Some Basic Facts About Long Term Disability Insurance

Disability insurance pays a given portion of an injured or ill worker’s salary. Most plans call for delivery of 50% to 75% of whatever the receiver of the benefits would have received, if he or she could have continued working at the previous job.

There are 2 types of benefit maximums

• The non-evidence maximum: A worker does not need to undergo a physical exam, before receiving that maximum.
• The overall maximum: The maximum amount of money that is paid to anyone that has become ill or disabled.

Disabilities caused by a workplace injury are not covered.

Any employees with those sorts of injuries could get their medical expenses paid by worker’s compensation, if the employer has purchased such a policy. Personal Injury Attorney In Menifee is aware that in order to claim benefits, the disabled employee must prove the existence of a disability. The worker’s ability to present a medical record usually supports a claim for benefits. Sometimes the insurance company asks the worker to attend an independent medical examination (IME).

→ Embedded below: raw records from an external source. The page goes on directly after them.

Lemma layout_reads_back st k ws :
  fits k -> migratable k -> layout k = Some ws -> holds_writes st ws -> reads_back st k.
Proof.
  intros Hf [(n & Hc & Hn & Hd) (p & a & Hp & Ha)] Hl Hh.
  assert (Hu : is_u64 n) by (by apply (ft_count _ Hf)).
  unfold layout, header_layout in Hl. rewrite (registries_layout_dense k n) in Hl by (done || apply Hu).
  rewrite Hp in Hl. cbn [mbind option_bind] in Hl. rewrite Ha in Hl. cbn [mbind option_bind] in Hl.
  rewrite Hc in Hl. cbn [mbind option_bind] in Hl. injection Hl as <-.
  rewrite !holds_app in Hh. destruct Hh as ([H1 H2] & H3 & H4 & H5 & H6 & Hh).
  apply holds_cons in Hh as [H7 Hh]. rewrite !holds_app in Hh. destruct Hh as (H8 & H9 & H10).
  cbn [Slot Value] in H7. split.
  - intros id r Hr. destruct (ft_registries _ Hf _ _ Hr) as [? ?]. apply read_registry; [done..|].
    apply (holds_bind st _ _ (id, r) H1). by apply elem_of_walk.
  - intros id r Hr key. apply (read_list st _ 10); [reflexivity|done|].
    pose proof (read_names st k id r Hf Hr H2) as E. cbv zeta in E. rewrite asciiLower_contract in E.
    change SlotRegistriesByName with 10 in E. fold key in E. rewrite E. unfold ids_named.
    f_equal. apply filter_ext_in. intros e _. by rewrite asciiLower_contract.
  - intros id m Hm. destruct (ft_counts _ Hf _ _ Hm) as [? ?].
    apply (number_under st _ 5 _ (NumKey id)); [reflexivity..|done|].
    rewrite <- mapUint64_slot, <- (Word_slot 5) by done.
    apply (bind_write st _ _ (id, m) H3). by apply elem_of_walk.
  - intros id rid i r Hr. destruct (ft_records _ Hf _ _ Hr) as (? & ? & ? & ?). apply read_record; [done..|].
    apply (holds_bind st _ _ ((id, rid, i), r) H4). by apply elem_of_walk.
  - intros id rid i Hi. destruct (ft_latest _ Hf _ _ Hi) as (? & ? & ?).
    eapply number_at; [by apply (number_under2 st _ 6)|done|]. rewrite hash_slot.
    rewrite <- (mapUint64_slot id), <- (Word_slot 6) by done.
    pose proof (bind_write st _ _ ((id, rid), i) H5 ltac:(by apply elem_of_walk)) as E. cbn [Slot Value fst snd] in E.
    unfold mapUint64 at 1 in E. rewrite (Word_slot rid) in E by done. exact E.
  - intros id c rid Hi. destruct (ft_ids _ Hf _ _ Hi) as [? ?].
    eapply number_at; [by apply (number_under2 st _ 8)|done|]. rewrite hash_slot.
    rewrite <- (mapUint64_slot id), <- (Word_slot 8) by done.
    apply (bind_write st _ _ ((id, c), rid) H6). by apply elem_of_walk.
  - intros p' a' n' Hp' Ha' Hc'.
    assert (p' = p) as -> by congruence. assert (a' = a) as -> by congruence. assert (n' = n) as -> by congruence.
    change (Word SlotHeader) with (slot_word 3) in H7. rewrite header_word_app in H7.
    unfold sol_number, read_value, read_slot. cbn [place_of]. split.
    + change (place_of anchoring_contract "admin" []) with (Some (mkPlace 3 0 address_t)).
      cbn [mbind option_bind pl_type pl_slot pl_offset address_t]. rewrite H7, app_assoc, <- (app_nil_r (BytesToAddress a)).
      rewrite packed_field_app by (done || apply BytesToAddress_length). f_equal. apply (be_value_crop 20).
    + change (place_of anchoring_contract "registryCount" []) with (Some (mkPlace 3 20 uint64_t)).
      cbn [mbind option_bind pl_type pl_slot pl_offset uint64_t]. rewrite H7.
      rewrite packed_field_app by (done || apply BytesToAddress_length). by rewrite be_value_u64.
  - intros c id m Hm. apply (read_list st _ 9); [reflexivity|done|]. by apply (read_checksums st k c id m).
  - intros role adm Hr. pose proof (ft_roles _ Hf _ _ Hr) as Hlen. cbn beta in Hlen.
    pose proof (bind_write st _ _ (role, adm) H9 ltac:(by apply elem_of_walk)) as E. cbn [Slot Value fst snd] in E.
    change (Word SlotRoleAdmin) with (slot_word 0) in E. rewrite mapHash_slot in E by done.
    unfold sol_number.
    change (place_of anchoring_contract "roleAdmin" [Key (NumKey (be_value role))])
      with (Some (mkPlace (be_value (keccak256 (key_bytes (NumKey (be_value role)) ++ slot_word 0))) 0 bytes32_t)).
    cbn [mbind option_bind]. rewrite (word_of_bytes32 _ _ (BytesToHash adm)); [f_equal; apply (be_value_crop 32)| |by rewrite hash_slot].
    unfold BytesToHash. rewrite length_app, length_replicate, length_drop. lia.
  - intros role x Hm. destruct (read_members st k role x Hf Hm H10) as (E & _).
    destruct Hm as [v Hv]. destruct (ft_members _ Hf _ _ Hv) as [Hlr Hlx]. cbn [fst snd] in Hlr, Hlx.
    change (Word SlotRoleMembers) with (slot_word 1) in E. rewrite (mapHash_slot role) in E by done.
    unfold sol_number. rewrite (number_under2 st _ 1 bool_t) by reflexivity. cbn [mbind option_bind].
    unfold read_value, read_slot. cbn [pl_type pl_slot pl_offset bool_t]. rewrite hash_slot.
    unfold mapHash in E. assert (key_bytes (NumKey (be_value x)) = BytesToHash x) as ->.
    { unfold key_bytes, BytesToHash. replace (length x - 32)%nat with 0%nat by lia. rewrite drop_0.
      trans (slot_word (be_value (replicate (32 - length x) x00 ++ x))); [by rewrite be_value_zeros|].
      apply slot_word_value. rewrite length_app, length_replicate. lia. }
    rewrite E. done.
  - intros role x Hm. destruct (read_members st k role x Hf Hm H10) as (_ & E & Hu').
    destruct Hm as [v Hv]. destruct (ft_members _ Hf _ _ Hv) as [Hlr _]. cbn [fst snd] in Hlr.
    change (Word SlotRoleMemberCount) with (slot_word 2) in E. rewrite (mapHash_slot role) in E by done.
    by apply (number_under st _ 2 _ (NumKey (be_value role))).
Qed.
End read_back.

Who pays for the premiums?

Sometimes the employer pays the premiums; at other times, the employee pays them.

If a worker does pay the premiums, then the government does not tax the delivered benefits.

There are 2 types of long-term disability plans.

One type of plan offers benefits over a period of 2 years. Workers that hope to qualify for such a plan must show that their disability would keep them from doing the tasks that were required of them, in their previous position.

The second type of plan promises delivery of benefits beyond that 2-year time span. Not every employee that has received benefits, according to the first plan, should expect to become a recipient of the same benefits, at the end of that 2-year period.

At that point, any disabled workers that hope to see a continuation of the benefits’ delivery must attend a second IME. During that examination, the examiner must determine whether or not the patient/worker could do any job satisfactorily.

If the examiner were to feel that the patient/worker could do some of the tasks for which he or she has been trained, then the insurance company would not grant the continuance of long-term disability benefits. If the examiner were to fee that the patient/worker could not perform such tasks, then the delivery of benefits would continue.

What sort of finding could indicate that an examined man or woman could not do any such tasks? If the disability caused the same person to fall over at times, then that would show that he or she could not perform a safe operation in any work environment. In other words, he or she would need to receive long-term disability benefits.